▶ [Exercise directions] Where a line of the data below has the string "Arguments", copy that line.

Provided records Block Start

(** [Observable<T>]: the notifications a subscriber receives, in order: values,
    then completion or an error. *)
Inductive Observable (T : Type) : Type :=
| Next (value : T) (rest : Observable T)
| Complete
| Error (err : string).
Arguments Next {T} value rest.
Arguments Complete {T}.
Arguments Error {T} err.

(** [observableOf(x)]. *)
Definition observableOf {T} (x : T) : Observable T := Next x Complete.

(** [HttpHandler]: [next.handle(req)] gives the forwarded stream. *)
Definition HttpHandler := HttpRequest -> Observable HttpEvent.

(* ------------------------------------------------------------------ *)
(** ** The repository's types *)

Record TransferHttpResponse := mkTransferHttpResponse {
  body : option any;
  headers : option HeadersMap;
  status : option Z;
  statusText : option string;
  t_url : option string
}.

Record TransferHttpWhitelist := mkTransferHttpWhitelist {
  w_url : string
}.

(** [{} as TransferHttpResponse] *)
Definition empty_TransferHttpResponse : TransferHttpResponse :=
  mkTransferHttpResponse None None None None None.

(** [TransferState]: the store, keyed by the strings [makeStateKey] wraps. *)
Abbreviation TransferState := (gmap string TransferHttpResponse).

(** The instance: its private fields. [whitelist] is [@Optional()]. *)
Record TransferHttpCacheInterceptor := mkInterceptor {
  isCacheActive : bool;
  transferState : TransferState;
  whitelist : option (list TransferHttpWhitelist)
}.

(* ------------------------------------------------------------------ *)
(** ** Effects

    A method of the instance reads and writes the instance and calls its
    collaborators; every call to a collaborator is logged, in order. *)

Inductive Effect : Type :=
| StoreHasKey (key : string)
| StoreGet (key : string)
| StoreSet (key : string) (value : TransferHttpResponse)
| StoreRemove (key : string)
| Handle (req : HttpRequest).

Definition M (A : Type) : Type :=
  TransferHttpCacheInterceptor -> A * TransferHttpCacheInterceptor * list Effect.

Definition ret {A} (a : A) : M A := fun this => (a, this, []).

Definition bind {A B} (m : M A) (f : A -> M B) : M B :=
  fun this =>
    let '(a, this1, log1) := m this in
    let '(b, this2, log2) := f a this1 in
    (b, this2, log1 ++ log2).

Notation "'do' x <- m ; k" := (bind m (fun x => k))
  (at level 10, x name, m at level 100, k at level 200).
Notation "'exec' m ; k" := (bind m (fun _ => k))
  (at level 10, m at level 100, k at level 200).

Definition result {A} (r : A * TransferHttpCacheInterceptor * list Effect) : A := r.1.1.
Definition after {A} (r : A * TransferHttpCacheInterceptor * list Effect)
  : TransferHttpCacheInterceptor := r.1.2.
Definition effects {A} (r : A * TransferHttpCacheInterceptor * list Effect)
  : list Effect := r.2.

(** [this.isCacheActive], [this.isCacheActive = b], [this.whitelist] *)
Definition get_isCacheActive : M bool := fun this => (isCacheActive this, this, []).
Definition set_isCacheActive (b : bool) : M unit :=
  fun this => (tt, mkInterceptor b (transferState this) (whitelist this), []).
Definition get_whitelist : M (option (list TransferHttpWhitelist)) :=
  fun this => (whitelist this, this, []).

(** The four operations of [this.transferState]. *)
Definition transferState_hasKey (key : string) : M bool :=
  fun this => (bool_decide (is_Some (transferState this !! key)), this, [StoreHasKey key]).
Definition transferState_get (key : string) (defaultValue : TransferHttpResponse)
  : M TransferHttpResponse :=
  fun this => (default defaultValue (transferState this !! key), this, [StoreGet key]).
Definition transferState_set (key : string) (value : TransferHttpResponse) : M unit :=
  fun this =>
    (tt, mkInterceptor (isCacheActive this) (<[key := value]> (transferState this))
           (whitelist this),
     [StoreSet key value]).
Definition transferState_remove (key : string) : M unit :=
  fun this =>
    (tt, mkInterceptor (isCacheActive this) (delete key (transferState this))
           (whitelist this),
     [StoreRemove key]).

(** [next.handle(req)] *)
Definition handle (next : HttpHandler) (req : HttpRequest) : M (Observable HttpEvent) :=
  fun this => (next req, this, [Handle req]).

(** [array.forEach(f)] for an effectful [f]. *)
Fixpoint forEach {A} (f : A -> M unit) (l : list A) : M unit :=
  match l with
  | [] => ret tt
  | x :: l' => exec f x; forEach f l'
  end.

(* ------------------------------------------------------------------ *)
(** ** The interceptor *)

(** [getHeadersMap]: [headersMap[key] = headers.getAll(key)!] for each key of
    [headers.keys()].  The [!] asserts the value is there; [getAll_keys] below
    shows it is, for every key the loop visits. *)
Definition getHeadersMap (headers : HttpHeaders) : HeadersMap :=
  foldl (fun headersMap key => <[key := default [] (getAll headers key)]> headersMap)
        ∅ (keys headers).

(** [invalidateCacheEntry] *)
Definition invalidateCacheEntry (url : string) : M unit :=
  forEach (fun method => transferState_remove (method +:+ "." +:+ url)) ["G"; "H"; "P"].

(** The constructor: the flag starts [true]. *)
Definition constructor (transferState : TransferState)
    (whitelist : option (list TransferHttpWhitelist)) : TransferHttpCacheInterceptor :=
  mkInterceptor true transferState whitelist.

(** The constructor's subscription, [appRef.isStable.pipe(filter(s => s),
    take(1))...then(() => this.isCacheActive = false)], at one value of
    [isStable]: [false] is filtered out, [true] clears the flag.  [take(1)]
    ends the subscription at the first [true]; see [isStable_emits_again]. *)
Definition isStable_emits (isStable : bool) : M unit :=
  if isStable then set_isCacheActive false else ret tt.

(** [isMutating] *)
Definition isMutating (req : HttpRequest) : bool :=
  negb (String.eqb (method req) "GET") && negb (String.eqb (method req) "HEAD").

(** [isAllowed] *)
Definition isAllowed (req : HttpRequest) : M bool :=
  do whitelist <- get_whitelist;
  match whitelist with
  | Some whitelist => ret (existsb (fun w => String.prefix (w_url w) (url req)) whitelist)
  | None => ret false
  end.

(** [getKey] *)
Definition getKey (req : HttpRequest) : string :=
  substring 0 1 (method req) +:+ "." +:+ url req.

Provided records Block End

▶ [Output of the task]
Arguments Next {T} value rest.
Arguments Complete {T}.
Arguments Error {T} err.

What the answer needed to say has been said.